Inflation following the COVID-19 pandemic appears to be here for the foreseeable future. Food inflation has hit Canadians and Manitobans particularly hard. It’s a double whammy, as many people are behind financially due to the pandemic and are now seeing their grocery bills rise faster than they have in years.

According to Statistics Canada’s Consumer Price Index, Canadians paid 9.7% more for groceries in April 2022 compared to April 2021, while Manitobans paid 8.8% more during of the same period.

We know that food is, as economists tell us, an elastic good. Rental costs remain static (or increase), but people buy less or different types of food (cheaper, less fresh and healthy) when budgets tighten, and many have to resort to charity food to make ends meet.

This is evident in the 40% jump in the number of Harvest Manitoba food bank users over the past year, recently reported in the Free press. This means a huge increase in the number of Manitobans who are food insecure or unable to consistently afford healthy and acceptable food.

Prior to the pandemic, 14.4% of Manitobans were food insecure (and up to 60% of northern Manitobans). Food insecurity has increased during the pandemic and is likely to remain high due to food inflation. Knowing how changing food prices affect the food security and livelihoods of Manitobans is critically important, but we have limited data to make these assessments.

Most provinces in Canada routinely assess the cost of food in urban, rural and remote areas using a Nutritious Food Basket model: a consumption basket of basic, healthy foods. Costing is done regularly (annually or every two or three years) by government departments, usually health or social services, and often in partnership with non-profit organizations. Grocery stores are randomly selected from geographic areas of interest and allow agency staff or volunteers to collect food prices.

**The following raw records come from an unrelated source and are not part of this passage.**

(** A job survives the database: what [Submit] inserts is the job's row, a
    row that is read with the columns of [selectCols] gives back the very job it
    was written from, NULL times included, and different jobs have different
    rows. *)
Theorem job_row_round_trip j :
  scanRow (map (fun c => get c (row_of j)) selectCols) = Ok j /\
  (forall s h now, insert_row (insert_of (new_row s h now)) = row_of (new_row s h now)) /\
  Inj (=) (=) row_of.
Proof.
  split; [apply scan_row_of|]. split; [apply insert_row_of|].
  intros x y E. pose proof (scan_row_of x) as H. rewrite E, scan_row_of in H. by injection H.
Qed.

(** A NULL time is before no limit: a succeeded job nobody has fetched is only
    pruned by the hard cap. *)
Example unfetched_stays :
  let d := run 3 [CSubmit (Submission "a" "k" "" "" "m" "" "p" None) 1; CClaimNext 2; CSucceed "a" "r" 3] [] in
  Prune 0 100 50 d = (0%nat, d) /\ (Prune 0 10 50 d).1 = 1%nat.
Proof. by vm_compute. Qed.

End Sql.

Price data is analyzed, making it possible to track trends in food costs over time, compare food costs between regions, and assess the proportion of a citizen’s dollar spent on food versus other other expenses such as housing, relative to income. This empirical approach to food cost also enables organizations such as school lunch programs, long-term care facilities, and other healthcare facilities to plan, manage, and project food budgets.

Unfortunately, Manitoba does not regularly cost food. The last publicly available costing is from 2011. In 2017, a provincially-led coalition (Manitoba Health, Seniors and Active Living) collected grocery store prices across Manitoba, with the province taking responsibility for drafting and distribute a final report (I was part of the coalition). However, despite efforts by the coalition to have the report published, it remains in the minister’s office to this day.

We know from other reports that food prices vary widely across the province, being particularly high in northern communities. A report on milk prices from the Canadian Center for Policy Alternatives found that the cost of milk in northern Manitoba communities was up to $1.40 per liter higher than in Winnipeg (about double), and even nearby communities had very different prices: the cost of a liter of milk in Opaskwayak Cree Nation was 23% higher than across the bridge in The Pas.

Manitoba’s poverty reduction strategy, Pathways to a Better Future, which included consultations across the province, reports that food insecurity was a major issue highlighted. Unfortunately, grocery cart pricing is not part of the strategy’s initiatives.

Given the current state of inflation and food insecurity, it’s time for the Manitoba government to reconsider releasing the 2017 report and facilitate and fund a new, ongoing process to collect and distribute food prices through the Nutritious Food Basket model.

Understanding trends in food costs over time and across regions is critical to planning food services, as well as social programs aimed at reducing poverty.

Joyce Slater is Professor of Community Nutrition in the Department of Food Sciences and Human Nutrition at the University of Manitoba.